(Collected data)

(** ** Metadata of a deployment *)

Definition REPOSITORY_KEYS : list string :=
  ["cloudward.io/source-repository"; "github_repository"; "repository"].
Definition RUNNING_KEYS : list string :=
  ["cloudward.io/running-commit"; "running_commit"; "commit_sha"; "revision"].
Definition PREVIOUS_KEYS : list string :=
  ["cloudward.io/previous-healthy-commit"; "previous_healthy_commit"; "previous_commit_sha"].
Definition BRANCH_KEYS : list string := ["cloudward.io/source-branch"; "branch"].
Definition DIGEST_KEYS : list string := ["cloudward.io/image-digest"; "image_digest"].
Definition SOURCE_METADATA_KEYS : list string :=
  REPOSITORY_KEYS ++ RUNNING_KEYS ++ PREVIOUS_KEYS ++ BRANCH_KEYS ++ DIGEST_KEYS.

(** [_first_metadata]. *)
Fixpoint first_metadata (values : list (string * string)) (keys : list string) : option string :=
  match keys with
  | [] => None
  | k :: keys =>
      match dict_get k values with
      | Some v => if truthy_str (str_strip v) then Some (str_strip v)
                  else first_metadata values keys
      | None => first_metadata values keys
      end
  end.

Definition source_request_from_metadata (labels annotations : list (string * string))
  : res (option SourceCorrelationRequest) :=
  let values := dict_update annotations labels in
  if negb (existsb (λ k, dict_has k values) SOURCE_METADATA_KEYS) then Ok None
  else
    match first_metadata values REPOSITORY_KEYS, first_metadata values RUNNING_KEYS,
          first_metadata values PREVIOUS_KEYS with
    | Some repository, Some running, Some previous =>
        let r := {| scr_repository := repository; scr_running_commit := running;
                    scr_previous_healthy_commit := previous;
                    scr_branch := first_metadata values BRANCH_KEYS;
                    scr_image_digest := first_metadata values DIGEST_KEYS |} in
        if SourceCorrelationRequest_valid r then Ok (Some r)
        else Raise (cw_error_status "GITHUB_SOURCE_METADATA_INVALID"
                      "Source correlation metadata is invalid" 422)
    | _, _, _ =>
        Raise (cw_error_status "GITHUB_SOURCE_METADATA_INCOMPLETE"
          "Source correlation metadata requires repository, running commit, and previous healthy commit"
          422)
    end.

(** ** Issues *)

Definition find_record (dedupe_key : string) (db : Database) : option GitHubAutomationRecord :=
  select_one (λ r, String.eqb r.(gar_dedupe_key) dedupe_key) db.(github_records).

(** [existing and existing.external_number and existing.external_url]. *)
Definition bound_reference (existing : option GitHubAutomationRecord)
  : option (GitHubAutomationRecord * Z * string) :=
  match existing with
  | Some r =>
      match r.(gar_external_number), r.(gar_external_url) with
      | Some n, Some u => if negb (n =? 0) && truthy_str u then Some (r, n, u) else None
      | _, _ => None
      end
  | None => None
  end.

Definition unique_key (key : string) (t : gmap uuid GitHubAutomationRecord) : bool :=
  negb (existsb (λ r, String.eqb r.(gar_dedupe_key) key) (rows t)).

Definition issue_key (incident_id : uuid) (repository : string) : string :=
  sha256_hex ("incident-issue:" +:+ uuid_str incident_id +:+ ":" +:+ repository).

Definition set_github_record := assign (X:=X) upd_github_records.

(** The attributes assigned after the issue was opened. *)
Definition bind_issue (issue : GitHubIssueResult) (content : GitHubIssueContent)
    (r : GitHubAutomationRecord) : GitHubAutomationRecord :=
  set_gar_details [("labels", JStrs (map (λ l, str_take 50 (redact_text l)) content.(gic_labels)))]
  (set_gar_summary (Some (str_take 2000 (redact_text content.(gic_body))))
  (set_gar_title (Some (str_take 255 (redact_text issue.(gir_title))))
  (set_gar_status "CREATED"
  (set_gar_external_url (Some issue.(gir_url))
  (set_gar_external_number (Some issue.(gir_number)) r))))).

(** The record of the issue: the one already there, or a new one. *)
Definition store_issue (existing : option GitHubAutomationRecord) (key : string)
    (incident_id : uuid) (issue : GitHubIssueResult) (content : GitHubIssueContent)
  : M (World X) unit :=
  match existing with
  | Some r => set_github_record r.(gar_id) (bind_issue issue content)
  | None =>
      let! id := uuid4 in
      let! now := utc_now in
      insert_row github_records upd_github_records (unique_key key) id
        (bind_issue issue content
           {| gar_id := id; gar_created_at := now; gar_dedupe_key := key;
              gar_incident_id := Some incident_id; gar_operation := "ISSUE";
              gar_repository := issue.(gir_repository); gar_external_number := None;
              gar_external_url := None; gar_status := ""; gar_title := None;
              gar_summary := None; gar_details := [] |})
  end.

## Work request:
Begin with the first line of the records and reproduce each line as is, ending with the line that holds "Definition PREVIOUS_KEYS : list".

## Problem solution:
(** ** Metadata of a deployment *)

Definition REPOSITORY_KEYS : list string :=
  ["cloudward.io/source-repository"; "github_repository"; "repository"].
Definition RUNNING_KEYS : list string :=
  ["cloudward.io/running-commit"; "running_commit"; "commit_sha"; "revision"].
Definition PREVIOUS_KEYS : list string :=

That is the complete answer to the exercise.